Lo que digo es otra cosa: que la buena educación es la que brinda un marco propicio para que los alumnos aprendan con dedicación y esfuerzo. Un ámbito que conozco es el de los profesores de Economía y Empresa. Como sabe cualquiera, los MBA dictados en España por diversas instituciones privadas están entre los mejores del mundo, mientras que nuestras universidades languidecen en todos los ránkings. Dirá usted: claro, porque los profesores son mejores en esos MBA. Pues no es así. Conozco a muchos de ellos, y no son significativamente mejores que los de las universidades públicas, como la mía, la Complutense de Madrid, donde he profesado durante muchos años.

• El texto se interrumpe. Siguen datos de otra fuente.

Lemma capture_accounted text rec w sent T :
  accounted rec w sent T ->
  let '(output, rec') := capture text rec in
  accounted rec' w (sent +:+ default "" output) (T +:+ text) /\ (inert rec -> rec' = rec /\ output = Some text) /\
  rec_call rec' = rec_call rec /\ resolved rec' = resolved rec.
Proof.
  intros Ha. unfold capture. destruct (is_empty text) eqn:Et; cbn [orb].
  { apply is_empty_true in Et as ->. cbn [default]. by rewrite !sapp_nil_r. }
  destruct (resolved rec) eqn:Er; cbn [orb].
  { split; [|done]. unfold accounted in *. rewrite Er in *. cbn [default]. destruct w as [w|]; [by rewrite Ha, sapp_assoc|].
    destruct Ha as [->|Hd]; [by left|right; by apply (dropped_more rec)]. }
  destruct (disabled rec) eqn:Ed; cbn [orb].
  { split; [|done]. unfold accounted in *. rewrite Er, Ed in *. cbn [default]. destruct Ha as (-> & -> & [->|Hd]); (split_and!; [done..|]).
    - by left.
    - right. by apply (dropped_more rec). }
  unfold accounted in Ha. rewrite Er, Ed in Ha. destruct Ha as (-> & <- & -> & Ho).
  assert (inert rec -> False) as Hin by (intros (_ & Hd & _); congruence).
  destruct (negb _ && negb _) eqn:Epre; [|destruct (_ <? _) eqn:Elong]; (split; [|split; [by intros ?%Hin|done]]); unfold accounted; cbn [resolved disabled rec_text overflow set_field update_with]; rewrite ?Er, ?Ed.
  - split_and!; [done..|by left].
  - split_and!; [done..|]. destruct (rec_call rec) as [p|] eqn:Ec; [|by left]. right. exists (rec_text rec +:+ text). split_and!.
    + apply andb_false_iff in Epre as [Epre|Epre]; apply negb_false_iff in Epre; [|exact Epre]. exfalso.
      apply prefix_no_longer in Epre. apply Z.ltb_lt in Elong. assert (Z.of_nat (String.length prolog) < 16 * 1024) by (vm_compute; reflexivity). lia.
    + by apply Z.ltb_lt.
    + by exists p.
    + cbn [default]. by rewrite sapp_nil_r.
  - by split_and!.
Qed.

(** Text longer than the limit that begins like the markup is dropped while a broken
    call is at hand, and stays dropped where the call is then completed by the
    upstream itself. *)
Lemma overflow_drops_text p call text a :
  HasPrefix text prolog = true -> 16 * 1024 < Z.of_nat (String.length text) -> order a !! p = Some call -> is_broken call = false ->
  let rec := new_recovery <| rec_call := Some p |> in
  (capture text rec).1 = None /\ (resolve (capture text rec).2 a).1.1 = inl ""%string.
Proof.
  intros Hp Hl Hc Hb. cbv zeta. assert (text <> ""%string) as Hne by (intros ->; cbn in Hl; lia).
  unfold capture. cbn [rec_text resolved disabled rec_call new_recovery set_field update_with]. destruct (is_empty text) eqn:Ee; [by apply is_empty_true in Ee|].
  change ("" +:+ text) with text. rewrite Hp, andb_false_r. apply Z.ltb_lt in Hl. rewrite Hl. cbn [orb fst snd]. split; [done|].
  unfold resolve. cbn. by rewrite Hc, Hb.
Qed.

Section answer.
Context (nanos sequence : nat -> Z) (signature : string) (toolsEnabled : bool) (toolNames : gmap string string)
  (streamToolDeltas : bool).

Abbreviation take_line := (take_line nanos sequence signature toolsEnabled toolNames streamToolDeltas).
Abbreviation take_lines := (take_lines nanos sequence signature toolsEnabled toolNames streamToolDeltas).
Abbreviation take_chunk := (take_chunk nanos sequence signature toolsEnabled toolNames streamToolDeltas).
Abbreviation take_choice := (take_choice nanos sequence signature toolsEnabled toolNames streamToolDeltas).
Abbreviation take_call := (take_call toolsEnabled toolNames streamToolDeltas).
Abbreviation emitTools := (emitTools nanos sequence).
Abbreviation feed_content := (feed_content signature).
Abbreviation emit_piece := (emit_piece signature).
Abbreviation consume := (consumeStreamWithToolNames nanos sequence signature toolsEnabled toolNames streamToolDeltas).

(** The reader with the answer's text [T], the reasoning [R] and the calls of [ds]
    taken; [w] is the repair made, if any. *)
Record has_taken (ds : list deed) (w : option repair) (T R : string) (r : reader) : Prop := {
  ht_text : accounted (recovery r) w (text_of (sent (out r))) T;
  ht_plain : toolsEnabled = false -> inert (recovery r) /\ text_of (sent (out r)) = T /\ w = None;
  ht_reasoning : reasoning_of (sent (out r)) = R;
  ht_calls : kept ds w (tools r) (calls_of (sent (out r)));
  ht_repair : repairs w;
  ht_at_hand : at_hand (recovery r) (tools r)
}.
(* ===== verification/ClineCall.v ===== *)
(** One call to Cline ([src/internal/cline]): the attempts of [runChat] and
    [attemptChat] ([client.go]), the refusals of [classifyStatus] and the repairs of
    a refused request ([request.go]), the inference cap ([auth.go]).

    [cline_call_is_sent_once]: a call ends after five requests at most and within
    its budget, and nothing is sent again once events reached the client.
    [repaired_request_differs_in_one_field]: a repair changes its one field of the
    request and nothing else.
    [shown_wait_is_read_back]: the wait shown in a cap refusal is read back from its
    text, to the precision shown. *)

From Stdlib Require Import Ascii.
From S2P Require Import Prelude UpstreamErrors Json OpenAISSE RetryWait StreamHandler ProviderStream ClineSplitter ClineStream.

(** * The inference cap ([auth.go]) *)

(** A byte of the text: total, the number being read, whether a unit was seen. *)
Definition duration_step (st : duration * Z * bool) (c : ascii) : duration * Z * bool :=
  let '(total, number, valid) := st in
  let n := byte_of c in
  let unit d := (i64 (total + i64 (number * d)), 0, true) in
  if (48 <=? n) && (n <=? 57) then (total, i64 (i64 (number * 10) + (n - 48)), valid)
  else if (n =? 100) || (n =? 68) then unit (24 * Hour)
  else if (n =? 104) || (n =? 72) then unit Hour
  else if (n =? 109) || (n =? 77) then unit Minute
  else if (n =? 115) || (n =? 83) then unit Second
  else (total, 0, valid).

Definition read_duration (st : duration * Z * bool) (s : string) : duration * Z * bool :=
  foldl duration_step st (String.list_ascii_of_string s).

Definition ParseHumanDuration (value : string) : duration :=
  let '(total, _, valid) := read_duration (0, 0, false) (TrimSpace value) in if valid then total else 0.
(* ===== verification/MemoryAllocator.v ===== *)
(** The physical block pool ([include/qwenvl_paged/MemoryAllocator.h],
    [src/MemoryAllocator.cpp]): frames bound to one slab, the free list,
    reference counts, block copies and swapping through an abstract backend.

    A pointer is an address; the slab is the list of bytes from [pool_base_] on.
    An operation that can reach undefined behaviour (an unchecked index, a copy
    outside the slab or between overlapping frames) returns [None] there. *)
From S2P Require Import Prelude.
From S2P Require Import Block.
From S2P Require Import SwapBackend.

(** ** Configuration and statistics *)

Record AllocatorConfig := mkAllocatorConfig {
  block_shape : BlockShape;
  memory_options : HostMemoryOptions;
  max_blocks : Z
}.

Record AllocatorStats := mkAllocatorStats {
  total_blocks : Z;
  free_blocks : Z;
  active_blocks : Z;
  shared_blocks : Z;
  swapped_blocks : Z;
  bytes_reserved : Z
}.

Record PhysicalBlockInfo := mkPhysicalBlockInfo {
  info_id : Z;
  info_state : BlockState;
  ref_count : Z;
  generation : Z
}.

#[export] Instance PhysicalBlockInfo_eq_dec : EqDecision PhysicalBlockInfo.
Proof. solve_decision. Defined.

Definition round_up (value alignment : Z) : Z :=
  if alignment =? 0 then value
  else u64 (value ⊕ alignment - 1) / alignment ⊗ alignment.

Definition effective_alignment (config : AllocatorConfig) : Z :=
  if mem_alignment_bytes (memory_options config) =? 0 then kDefaultBlockAlignmentBytes
  else mem_alignment_bytes (memory_options config).

Definition block_stride_for (config : AllocatorConfig) : Z :=
  let alignment := effective_alignment config in
  let stride := round_up (byte_size (block_shape config)) alignment in
  if stride =? 0 then alignment else stride.

Definition pool_bytes_for (config : AllocatorConfig) : Z :=
  block_stride_for config ⊗ max_blocks config.

(** ** State *)

Record MemoryAllocator (B : Type) := mkMemoryAllocator {
  config_ : AllocatorConfig;
  block_stride_bytes_ : Z;
  pool_bytes_ : Z;
  owned_pool_ : bool;
  pool_base_ : option Z;
  slab_ : list byte;
  blocks_ : list PhysicalBlock;
  infos_ : list PhysicalBlockInfo;
  free_list_ : list Z;
  swap_backend_ : option B;
  copy_hook_ : option (Z → Z → list byte → list byte)
}.
Arguments mkMemoryAllocator {B}.
Arguments config_ {B}.
Arguments block_stride_bytes_ {B}.
Arguments pool_bytes_ {B}.
Arguments owned_pool_ {B}.
Arguments pool_base_ {B}.
Arguments slab_ {B}.
Arguments blocks_ {B}.
Arguments infos_ {B}.
Arguments free_list_ {B}.
Arguments swap_backend_ {B}.
Arguments copy_hook_ {B}.

Section Updates.
Context {B : Type}.
Implicit Types a : MemoryAllocator B.

Definition with_slab a (m : list byte) : MemoryAllocator B :=
  mkMemoryAllocator (config_ a) (block_stride_bytes_ a) (pool_bytes_ a) (owned_pool_ a)
    (pool_base_ a) m (blocks_ a) (infos_ a) (free_list_ a) (swap_backend_ a) (copy_hook_ a).

Definition with_frames a (infos : list PhysicalBlockInfo) (free : list Z)
    : MemoryAllocator B :=
  mkMemoryAllocator (config_ a) (block_stride_bytes_ a) (pool_bytes_ a) (owned_pool_ a)
    (pool_base_ a) (slab_ a) (blocks_ a) infos free (swap_backend_ a) (copy_hook_ a).

Definition with_backend a (b : option B) : MemoryAllocator B :=
  mkMemoryAllocator (config_ a) (block_stride_bytes_ a) (pool_bytes_ a) (owned_pool_ a)
    (pool_base_ a) (slab_ a) (blocks_ a) (infos_ a) (free_list_ a) b (copy_hook_ a).

Definition with_hook a (h : option (Z → Z → list byte → list byte)) : MemoryAllocator B :=
  mkMemoryAllocator (config_ a) (block_stride_bytes_ a) (pool_bytes_ a) (owned_pool_ a)
    (pool_base_ a) (slab_ a) (blocks_ a) (infos_ a) (free_list_ a) (swap_backend_ a) h.
End Updates.

(** ** Operations *)

Section Operations.
Context {B : Type} `{SwapBackend B}.
Implicit Types a : MemoryAllocator B.

(** The frame the loop of [bind_frames] emplaces for [id]. *)
Definition frame_for (config : AllocatorConfig) (stride : Z) (base : option Z) (id : Z)
    : PhysicalBlock :=
  mkPhysicalBlock id (block_shape config)
    (match base with None => None | Some p => Some (p + id ⊗ stride) end) stride.

Definition bind_frames a (base : option Z) (bytes : list byte) : MemoryAllocator B :=
  let ids := seqZ 0 (max_blocks (config_ a)) in
  mkMemoryAllocator (config_ a) (block_stride_bytes_ a) (pool_bytes_ a) (owned_pool_ a)
    base bytes
    (blocks_ a ++ (frame_for (config_ a) (block_stride_bytes_ a) base <$> ids))
    (infos_ a ++ ((λ id, mkPhysicalBlockInfo id Free 0 0) <$> ids))
    (free_list_ a ++ ids)
    (swap_backend_ a) (copy_hook_ a).

(** The members before [bind_frames]. *)
Definition unbound (config : AllocatorConfig) (owned : bool) : MemoryAllocator B :=
  let stride := block_stride_for config in
  mkMemoryAllocator config stride (stride ⊗ max_blocks config) owned None [] [] [] []
    None None.

(** [MemoryAllocator(config)]. [aligned_alloc] is the library's: a fresh
    block of memory at some address, or a null pointer. *)
Definition MemoryAllocator_new (aligned_alloc : Z → Z → option (Z * list byte))
    (config : AllocatorConfig) : MemoryAllocator B :=
  let bytes := block_stride_for config ⊗ max_blocks config in
  match (if 0 <? bytes then aligned_alloc (effective_alignment config) bytes else None) with
  | Some (p, m) => bind_frames (unbound config true) (Some p) m
  | None => bind_frames (unbound config false) None []
  end.

(** [MemoryAllocator(config, adopted_pool)]. *)
Definition MemoryAllocator_adopt (config : AllocatorConfig) (pool : option (Z * list byte))
    : MemoryAllocator B :=
  match pool with
  | Some (p, m) => bind_frames (unbound config false) (Some p) m
  | None => bind_frames (unbound config false) None []
  end.

Definition block a (id : Z) : option PhysicalBlock := blocks_ a !! Z.to_nat id.

Definition info a (id : Z) : option PhysicalBlockInfo := infos_ a !! Z.to_nat id.

(** [infos_[id]] assigned. *)
Definition set_info a (id : Z) (i : PhysicalBlockInfo) (free : list Z) : MemoryAllocator B :=
  with_frames a (<[Z.to_nat id := i]> (infos_ a)) free.

Definition allocate a : option (option Z * MemoryAllocator B) :=
  match pop_back (free_list_ a) with
  | None => Some (None, a)
  | Some (free, id) =>
    i ← info a id;
    Some (Some id,
          set_info a id (mkPhysicalBlockInfo (info_id i) Active 1 (generation i)) free)
  end.

Definition release a (id : Z) : MemoryAllocator B :=
  match info a id with
  | None => a
  | Some i =>
    if ref_count i =? 0 then a
    else
      let r := ref_count i ⊟ 1 in
      if r =? 0 then
        set_info a id (mkPhysicalBlockInfo (info_id i) Free r (generation i ⊕ 1))
          (free_list_ a ++ [id])
      else
        set_info a id
          (mkPhysicalBlockInfo (info_id i) (if r =? 1 then Active else info_state i) r
             (generation i)) (free_list_ a)
  end.

Definition retain a (id : Z) : MemoryAllocator B :=
  match info a id with
  | None => a
  | Some i =>
    if ref_count i =? 0 then a
    else set_info a id
           (mkPhysicalBlockInfo (info_id i) Shared (ref_count i ⊞ 1) (generation i))
           (free_list_ a)
  end.

(** Reading [n] bytes at an address, and writing there: undefined outside the slab. *)
Definition read_mem a (ptr : option Z) (n : Z) : option (list byte) :=
  p ← ptr; base ← pool_base_ a;
  let off := p - base in
  if (0 <=? off) && (0 <=? n) && (off + n <=? Z.of_nat (length (slab_ a)))
  then Some (slice (Z.to_nat off) (Z.to_nat n) (slab_ a)) else None.

Definition write_mem a (ptr : option Z) (bytes : list byte) : option (MemoryAllocator B) :=
  p ← ptr; base ← pool_base_ a;
  let off := p - base in
  if (0 <=? off) && (off + Z.of_nat (length bytes) <=? Z.of_nat (length (slab_ a)))
  then Some (with_slab a (splice (Z.to_nat off) bytes (slab_ a))) else None.

(** [std::memcpy]: undefined when the two ranges overlap. *)
Definition memcpy a (dst src : option Z) (n : Z) : option (MemoryAllocator B) :=
  d ← dst; s ← src;
  if (d + n <=? s) || (s + n <=? d) then
    bytes ← read_mem a src n; write_mem a dst bytes
  else None.

Definition copy_block a (source destination : Z) : option (MemoryAllocator B) :=
  match copy_hook_ a with
  | Some hook => Some (with_slab a (hook source destination (slab_ a)))
  | None =>
    match block a source, block a destination with
    | Some src, Some dst =>
      let bytes := if size_bytes_ src <? size_bytes_ dst then size_bytes_ src
                   else size_bytes_ dst in
      memcpy a (storage_ dst) (storage_ src) bytes
    | _, _ => Some a
    end
  end.

Definition set_copy_hook a (hook : option (Z → Z → list byte → list byte)) :=
  with_hook a hook.

Definition set_swap_backend a (backend : option B) := with_backend a backend.

(** A frame as a backend reads it. *)
Definition block_view a (frame : PhysicalBlock) : BlockBytes :=
  mkBlockBytes (size_bytes_ frame) (read_mem a (storage_ frame) (size_bytes_ frame)).

(** The writes a backend made to a frame. *)
Definition write_view a (frame : PhysicalBlock) (view : BlockBytes)
    : option (MemoryAllocator B) :=
  match bb_data view with
  | Some bytes => write_mem a (storage_ frame) bytes
  | None => Some a
  end.

Definition swap_out a (id : Z) : option (option Z * MemoryAllocator B) :=
  match swap_backend_ a, info a id with
  | Some backend, Some i =>
    if negb (ref_count i =? 1) then Some (None, a)
    else
      match block a id with
      | None => Some (None, a)
      | Some frame =>
        '(slot, backend') ← backend_store (block_view a frame) backend;
        let a' := with_backend a (Some backend') in
        match slot with
        | None => Some (None, a')
        | Some s =>
          Some (Some s,
                set_info a' id (mkPhysicalBlockInfo (info_id i) Free 0 (generation i ⊕ 1))
                  (free_list_ a' ++ [id]))
        end
      end
  | _, _ => Some (None, a)
  end.

Definition swap_in a (slot : Z) : option (option Z * MemoryAllocator B) :=
  match swap_backend_ a with
  | None => Some (None, a)
  | Some backend =>
    '(id, a1) ← allocate a;
    match id with
    | None => Some (None, a1)
    | Some id =>
      match block a1 id with
      | None => Some (None, release a1 id)
      | Some frame =>
        '(ok, view) ← backend_load slot (block_view a1 frame) backend;
        a2 ← write_view a1 frame view;
        if negb ok then Some (None, release a2 id)
        else Some (Some id, with_backend a2 (Some (backend_discard slot backend)))
      end
    end
  end.

Definition discard_swapped a (slot : Z) : MemoryAllocator B :=
  match swap_backend_ a with
  | None => a
  | Some backend => with_backend a (Some (backend_discard slot backend))
  end.

(** The body of the loop of [stats]. *)
Definition stats_add (s : AllocatorStats) (i : PhysicalBlockInfo) : AllocatorStats :=
  match info_state i with
  | Free => mkAllocatorStats (total_blocks s) (free_blocks s ⊞ 1) (active_blocks s)
              (shared_blocks s) (swapped_blocks s) (bytes_reserved s)
  | Active => mkAllocatorStats (total_blocks s) (free_blocks s) (active_blocks s ⊞ 1)
                (shared_blocks s) (swapped_blocks s) (bytes_reserved s)
  | Shared => mkAllocatorStats (total_blocks s) (free_blocks s) (active_blocks s)
                (shared_blocks s ⊞ 1) (swapped_blocks s) (bytes_reserved s)
  | Swapped => s
  end.

Definition stats a : AllocatorStats :=
  let s := foldl stats_add
             (mkAllocatorStats (u32 (Z.of_nat (length (infos_ a)))) 0 0 0 0 0) (infos_ a) in
  mkAllocatorStats (total_blocks s) (free_blocks s) (active_blocks s) (shared_blocks s)
    (match swap_backend_ a with
     | Some backend => u32 (backend_resident_slots backend)
     | None => swapped_blocks s
     end)
    (pool_bytes_ a).

Definition can_allocate a (block_count : Z) : bool :=
  block_count <=? Z.of_nat (length (free_list_ a)).

Definition pool_base a : option Z := pool_base_ a.
Definition block_stride_bytes a : Z := block_stride_bytes_ a.
Definition pool_bytes a : Z := pool_bytes_ a.
Definition alignment_bytes a : Z := mem_alignment_bytes (memory_options (config_ a)).
Definition pinned_memory_requested a : bool := prefer_pinned_memory (memory_options (config_ a)).
Definition owns_pool a : bool := owned_pool_ a.
End Operations.

(** ** The eviction policy *)

(** An allocator with the member [eviction_selector_], which is a client's
    function of the allocator and which no other operation reads. *)
Record PolicyAllocator (B : Type) := mkPolicyAllocator {
  policy_pool : MemoryAllocator B;
  eviction_selector_ : option (MemoryAllocator B → option Z)
}.
Arguments mkPolicyAllocator {B}.
Arguments policy_pool {B}.
Arguments eviction_selector_ {B}.

Definition set_eviction_selector {B} (a : PolicyAllocator B)
    (selector : option (MemoryAllocator B → option Z)) : PolicyAllocator B :=
  mkPolicyAllocator (policy_pool a) selector.

Definition select_eviction_candidate {B} (a : PolicyAllocator B) : option Z :=
  match eviction_selector_ a with None => None | Some f => f (policy_pool a) end.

Entonces, ¿qué sucede? Que el marco institucional es radicalmente diferente. Esos MBA son dictados en entidades privadas, que cobran mucho (aunque hay becas para los buenos estudiantes) y exigen mucho a los alumnos, y pagan bien y también exigen mucho a los profesores, que están retribuidos según su excelencia. En la universidad pública es justo al revés. En ella mandan los políticos, los burócratas y los sindicalistas; los profesores nos elegimos y promovemos entre nosotros, y si somos funcionarios tenemos la plaza asegurada de por vida, con unos sueldos que prácticamente (excluidos los sexenios de investigación) no permiten distinguir entre los profesores buenos y los malos; las matrículas para los estudiantes son muy baratas o gratuitas, y hay becas conforme a los ingresos, no al mérito. El esfuerzo no es particularmente premiado en ninguna parte. ¿Es acaso asombroso que los resultados académicos no sean excelentes en la educación pública?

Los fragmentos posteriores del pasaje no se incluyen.